The crew doubled over with a litter, and moments later, they had Rayburn on board, frantically fitting him with a drip as the helo lifted off, banking sharply under full power.
‘We’ll have to search every one of those houses down there, and the villagers aren’t going to be pleased to see us, so stay spread out,’ said O’Connor, leading the team down the ridgeline.
They propped on the outskirts of the village, while O’Connor made contact with one of the village elders.
‘Put a sentry up behind that high rock, Chief,’ ordered O’Connor. ‘Two men to search each house, while the rest of us cover them . . . one house at a time.’
‘Got it. Ventura – up behind the rock. Cover the ridge we’ve just left, and the one to the south.’
Stone hut by stone hut they searched, doing their best to be as unintrusive as they could. The old men watched resentfully, the women and children fearfully; but after two hours, there was nothing.
‘Apart from a complete absence of young men, fuck-all,’ Kennedy observed at the end of two hours of fruitless searching. The sun had reache
d its zenith, and the team, O’Connor knew, were close to exhaustion. The mental tiredness associated with close-quarter fighting was often not well understood, especially by the politicians in Washington. O’Connor contemplated his next move. If the Taliban were waiting for them at the next village, another firefight like the one they’d just been through might be asking a bit much, even from these battle-hardened warriors, but the intel operator interrupted his thoughts.

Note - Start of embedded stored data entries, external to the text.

(** [BackupObjectInput.__post_init__], in the order of its checks. *)
Definition make_object (id checksum : string) (size : Z) : outcome BackupObjectInput :=
  if negb (safe_id id) then Raise INPUT_INVALID
  else if negb (is_digest checksum) then Raise (MANIFEST_INVALID 400)
  else if size <? 0 then Raise (MANIFEST_INVALID 400)
  else Ret (mkObject id checksum size).

Definition object_valid (o : BackupObjectInput) : Prop :=
  make_object (bo_object_id o) (bo_checksum_sha256 o) (bo_byte_size o) = Ret o.

Record BackupSelectionInput := mkSelection {
  bs_notebook_id : string;
  bs_source_version_ids : list string
}.

(** [BackupSelectionInput.__post_init__]: the identifiers end up sorted. *)
Definition make_selection (notebook : string) (ids : list string) : outcome BackupSelectionInput :=
  if negb (safe_id notebook) then Raise INPUT_INVALID
  else if negb ((1 <=? Z.of_nat (length ids)) && (Z.of_nat (length ids) <=? 100)) then
    Raise INPUT_INVALID
  else if negb (forallb safe_id ids) then Raise INPUT_INVALID
  else if negb (Nat.eqb (length (fromkeys ids)) (length ids)) then Raise INPUT_INVALID
  else Ret (mkSelection notebook (sorted_strings ids)).
(* ===== verification/Bytes.v ===== *)
(** Bytes: [base64.b64decode], [int.from_bytes], [int.to_bytes], [bytes.fromhex]
    and three-argument [pow], as license.py uses them.

    A byte string is a list of [N]; [be_bytes k n] (Sha256.v) is
    [n.to_bytes(k, "big")]. *)

From S2P Require Import Prelude Sha256 PyStr Json.
From Stdlib Require Import NArith Ascii.
#[local] Open Scope N_scope.
#[local] Arguments String.append !_ _ /.

(** ** Base 64 *)

(** The value of a digit.  [altchars=b"-_"] adds the two characters of the URL
    alphabet to the standard one. *)
Definition b64_digit (c : ascii) : option N :=
  let n := N_of_ascii c in
  if in_range 65 90 c then Some (n - 65)
  else if in_range 97 122 c then Some (n - 71)
  else if in_range 48 57 c then Some (n + 4)
  else if has_char c "+-" then Some 62
  else if has_char c "/_" then Some 63
  else None.

Fixpoint b64_digits (s : string) : option (list N) :=
  match s with
  | EmptyString => Some []
  | String c s' => d ← b64_digit c; ds ← b64_digits s'; Some (d :: ds)
  end.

‘This is just in from JSOC,’ Chico said. ‘They’ve analysed some satellite photos, and there’s an area of recently disturbed soil, not far from Ventura’s sentry position.’
O’Connor scanned the photographs Chico had downloaded from the Joint Special Operations Centre. The disturbed soil was clearly visible. The thermal imaging, or infrared cameras on board the satellite had picked up the different signatures. O’Connor knew well that if earth was recently turned, the looser soil would radiate heat differently from the surrounding undisturbed soil.
‘This operation must have some clout,’ Kennedy observed. ‘It’s not every day they make a satellite available to us mere mortals.’
O’Connor grinned. Gaining support from the Hercules C-130 gunship and the drone still circling above them was hard enough, but with competing requests for surveillance over the spiralling number of trouble spots in Egypt, Libya, Tunisia, Israel, Iran, Iraq, Somalia and Yemen, satellite tasking was at a premium. O’Connor was in no doubt who had ordered the pass. The huge KeyHole spy satellites were the size of an American yellow school bus, and their orbit was measured in kilometres rather than feet – as high as 36 000 kilometres above the earth’s surface and travelling at five kilometres a second. McNamara would have been rebuffed all along the way, and O’Connor could vividly imagine the conversations. McNamara didn’t take no for an answer when his men were up against it in the field, and the final call to the White House would have cleared the obstacles – instantly.
‘You’ve noticed. That request would have gone all the way to the top, Chief. Let’s see what they’re hiding here.’